**Exercise prompt**
Starting at the line below holding "(** [errors.As(err, &googleErr)]" and stopping at the line holding "Record Diagnostic : Type", print every line exactly, both ends included, and leave the rest out.

**Study material**

(** * terraform-provider-googleworkspace: handlers of the provider, and what
      they promise about the Terraform state and the Google API calls.

    The provider is a translation layer between Terraform's declared records
    and two Google services.  The handlers are embedded as programs in a state
    monad over the remote service, which is a parameter: every theorem holds
    for any behaviour of the Admin SDK and of Cloud Identity. *)

From Stdlib Require Import String List ZArith Bool Lia.
From ExtLib Require Import Structures.Monad Data.Monads.StateMonad.
Import ListNotations.
Import MonadNotation.
Local Open Scope string_scope.
Local Open Scope list_scope.
Local Open Scope monad_scope.

(** ** terraform-plugin-framework/types *)

(** [types.String]: a string attribute is null, unknown, or a known value. *)
Inductive types_String : Type :=
| StringNull
| StringUnknown
| StringValue (s : string).

(** [ValueString] gives the known value, and the empty string otherwise. *)
Definition ValueString (v : types_String) : string :=
  match v with
  | StringValue s => s
  | StringNull | StringUnknown => ""
  end.

Definition IsNull (v : types_String) : bool :=
  match v with StringNull => true | _ => false end.

Definition IsUnknown (v : types_String) : bool :=
  match v with StringUnknown => true | _ => false end.

(** ** Go errors *)

Module googleapi.
(** [googleapi.Error]: the fields the provider inspects. *)
Record Error : Type := { Code : Z; Message : string }.
End googleapi.

(** An [error] value, with the text its [Error()] method prints.  An error is
    a [*googleapi.Error], wraps another error, or is neither. *)
Inductive error : Type :=
| errors_New (text : string)
| googleapi_error (text : string) (e : googleapi.Error)
| wrapped_error (text : string) (inner : error).

Definition Error (err : error) : string :=
  match err with
  | errors_New text => text
  | googleapi_error text _ => text
  | wrapped_error text _ => text
  end.

(** [errors.As(err, &googleErr)] with [googleErr : *googleapi.Error]: the
    first [*googleapi.Error] of the chain, if there is one. *)
Fixpoint errors_As (err : error) : option googleapi.Error :=
  match err with
  | errors_New _ => None
  | googleapi_error _ e => Some e
  | wrapped_error _ inner => errors_As inner
  end.

(** ** terraform-plugin-framework/diag *)

Module diag.

Inductive Severity : Type := SeverityError | SeverityWarning.

Record Diagnostic : Type :=
  { Severity_ : Severity; Summary : string; Detail : string }.

Definition Diagnostics : Type := list Diagnostic.

Definition NewErrorDiagnostic (summary detail : string) : Diagnostic :=
  {| Severity_ := SeverityError; Summary := summary; Detail := detail |}.

Definition Severity_eqb (a b : Severity) : bool :=
  match a, b with
  | SeverityError, SeverityError => true
  | SeverityWarning, SeverityWarning => true
  | _, _ => false
  end.

Definition Equal (a b : Diagnostic) : bool :=
  Severity_eqb (Severity_ a) (Severity_ b)
  && String.eqb (Summary a) (Summary b)
  && String.eqb (Detail a) (Detail b).

Definition Contains (diags : Diagnostics) (d : Diagnostic) : bool :=
  existsb (Equal d) diags.

(** [Append] skips a diagnostic that the list already contains. *)
Definition Append (diags : Diagnostics) (new : list Diagnostic) : Diagnostics :=
  fold_left (fun acc d => if Contains acc d then acc else acc ++ [d]) new diags.

Definition AddError (diags : Diagnostics) (summary detail : string) : Diagnostics :=
  Append diags [NewErrorDiagnostic summary detail].

Definition is_error (d : Diagnostic) : bool :=
  Severity_eqb (Severity_ d) SeverityError.

Definition HasError (diags : Diagnostics) : bool := existsb is_error diags.

End diag.

(** ** terraform-plugin-framework/tfsdk *)

(** A plan, state or configuration handed to a handler: [Get] decodes it into
    the handler's model and returns the diagnostics of the decoding. *)
Record tfsdk_Data (A : Type) : Type :=
  { Raw : A; GetDiags : diag.Diagnostics }.
Arguments Raw {A} _.
Arguments GetDiags {A} _.

Definition Get {A : Type} (src : tfsdk_Data A) : A * diag.Diagnostics :=
  (Raw src, GetDiags src).

(** The response a handler fills in: the state to store ([None] while no
    state has been set) and the diagnostics reported to the caller. *)
Record Response (A : Type) : Type :=
  { State : option A; Diagnostics : diag.Diagnostics }.
Arguments State {A} _.
Arguments Diagnostics {A} _.

Definition Diagnostics_Append {A} (resp : Response A) (new : diag.Diagnostics)
  : Response A :=
  {| State := State resp; Diagnostics := diag.Append (Diagnostics resp) new |}.

Definition Diagnostics_AddError {A} (resp : Response A) (summary detail : string)
  : Response A :=
  {| State := State resp;
     Diagnostics := diag.AddError (Diagnostics resp) summary detail |}.

(** [resp.State.Set(ctx, &data)]: the model has the schema's shape, so the
    state is replaced by [data] and no diagnostic is returned. *)
Definition State_Set {A} (resp : Response A) (data : A) : Response A :=
  Diagnostics_Append
    {| State := Some data; Diagnostics := Diagnostics resp |} [].

(** ** google.golang.org/api/admin/directory/v1 *)

Module admin.

(** [admin.Group], the fields the provider reads or writes.  A field the
    provider leaves out of a struct literal has Go's zero value, [""]. *)
Record Group : Type :=
  { Id : string; Email : string; Name : string; Description : string }.

(** The methods of [Groups] on a directory whose state has type [W]. *)
Record Service (W : Type) : Type :=
  { Groups_Insert : Group -> state W (Group + error);
    Groups_Get : string -> state W (Group + error);
    Groups_Update : string -> Group -> state W (Group + error);
    Groups_Patch : string -> Group -> state W (Group + error);
    Groups_Delete : string -> state W (option error) }.
Arguments Groups_Insert {W} _.
Arguments Groups_Get {W} _.
Arguments Groups_Update {W} _.
Arguments Groups_Patch {W} _.
Arguments Groups_Delete {W} _.

Definition AdminDirectoryGroupScope : string :=
  "https://www.googleapis.com/auth/admin.directory.group".
Definition AdminDirectoryUserScope : string :=
  "https://www.googleapis.com/auth/admin.directory.user".

End admin.

(** ** internal/provider/group_resource.go *)

Module GroupResourceModel.
Record t : Type :=
  { Name : types_String;
    Email : types_String;
    Description : types_String;
    Id : types_String }.
End GroupResourceModel.

Module GroupResource.
Import GroupResourceModel.

Section Handlers.
Context {W : Type}.
(** [g.adminService] *)
Variable adminService : admin.Service W.

Definition Create (req_Plan : tfsdk_Data GroupResourceModel.t)
    (resp : Response GroupResourceModel.t)
  : state W (Response GroupResourceModel.t) :=
  let (data, diags) := Get req_Plan in
  let resp := Diagnostics_Append resp diags in
  if diag.HasError (Diagnostics resp) then ret resp
  else
    let ng := {| admin.Id := "";
                 admin.Email := ValueString (Email data);
                 admin.Name := ValueString (Name data);
                 admin.Description := ValueString (Description data) |} in
    r <- admin.Groups_Insert adminService ng ;;
    match r with
    | inr err =>
        ret (Diagnostics_AddError resp
               "Error creating Google Group"
               ("Could not create group " ++ ValueString (Email data)
                  ++ ": " ++ Error err))
    | inl res =>
        let data := {| Name := StringValue (admin.Name res);
                       Email := StringValue (admin.Email res);
                       Description := StringValue (admin.Description res);
                       Id := StringValue (admin.Id res) |} in
        ret (State_Set resp data)
    end.

Definition Read (req_State : tfsdk_Data GroupResourceModel.t)
    (resp : Response GroupResourceModel.t)
  : state W (Response GroupResourceModel.t) :=
  let (data, diags) := Get req_State in
  let resp := Diagnostics_Append resp diags in
  if diag.HasError (Diagnostics resp) then ret resp
  else
    r <- admin.Groups_Get adminService (ValueString (Name data)) ;;
    match r with
    | inr err =>
        ret (Diagnostics_AddError resp
               "Client Error"
               ("Unable to read group '" ++ ValueString (Name data)
                  ++ "', got error: " ++ Error err))
    | inl ng =>
        let data := {| Name := StringValue (admin.Name ng);
                       Email := StringValue (admin.Email ng);
                       Description := StringValue (admin.Description ng);
                       Id := StringValue (admin.Id ng) |} in
        ret (State_Set resp data)
    end.

Definition Update (req_Plan : tfsdk_Data GroupResourceModel.t)
    (resp : Response GroupResourceModel.t)
  : state W (Response GroupResourceModel.t) :=
  let (data, diags) := Get req_Plan in
  let resp := Diagnostics_Append resp diags in
  if diag.HasError (Diagnostics resp) then ret resp
  else
    let gu := {| admin.Id := "";
                 admin.Email := ValueString (Email data);
                 admin.Name := ValueString (Name data);
                 admin.Description := ValueString (Description data) |} in
    r <- admin.Groups_Update adminService (ValueString (Id data)) gu ;;
    match r with
    | inr err =>
        ret (Diagnostics_AddError resp
               "Error Updating Google Group"
               ("Could not update group ID " ++ ValueString (Id data)
                  ++ ": " ++ Error err))
    | inl res =>
        let data := {| Name := StringValue (admin.Name res);
                       Email := StringValue (admin.Email res);
                       Description := StringValue (admin.Description res);
                       Id := StringValue (admin.Id res) |} in
        ret (State_Set resp data)
    end.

**Solution**
(** [errors.As(err, &googleErr)] with [googleErr : *googleapi.Error]: the
    first [*googleapi.Error] of the chain, if there is one. *)
Fixpoint errors_As (err : error) : option googleapi.Error :=
  match err with
  | errors_New _ => None
  | googleapi_error _ e => Some e
  | wrapped_error _ inner => errors_As inner
  end.

(** ** terraform-plugin-framework/diag *)

Module diag.

Inductive Severity : Type := SeverityError | SeverityWarning.

Record Diagnostic : Type :=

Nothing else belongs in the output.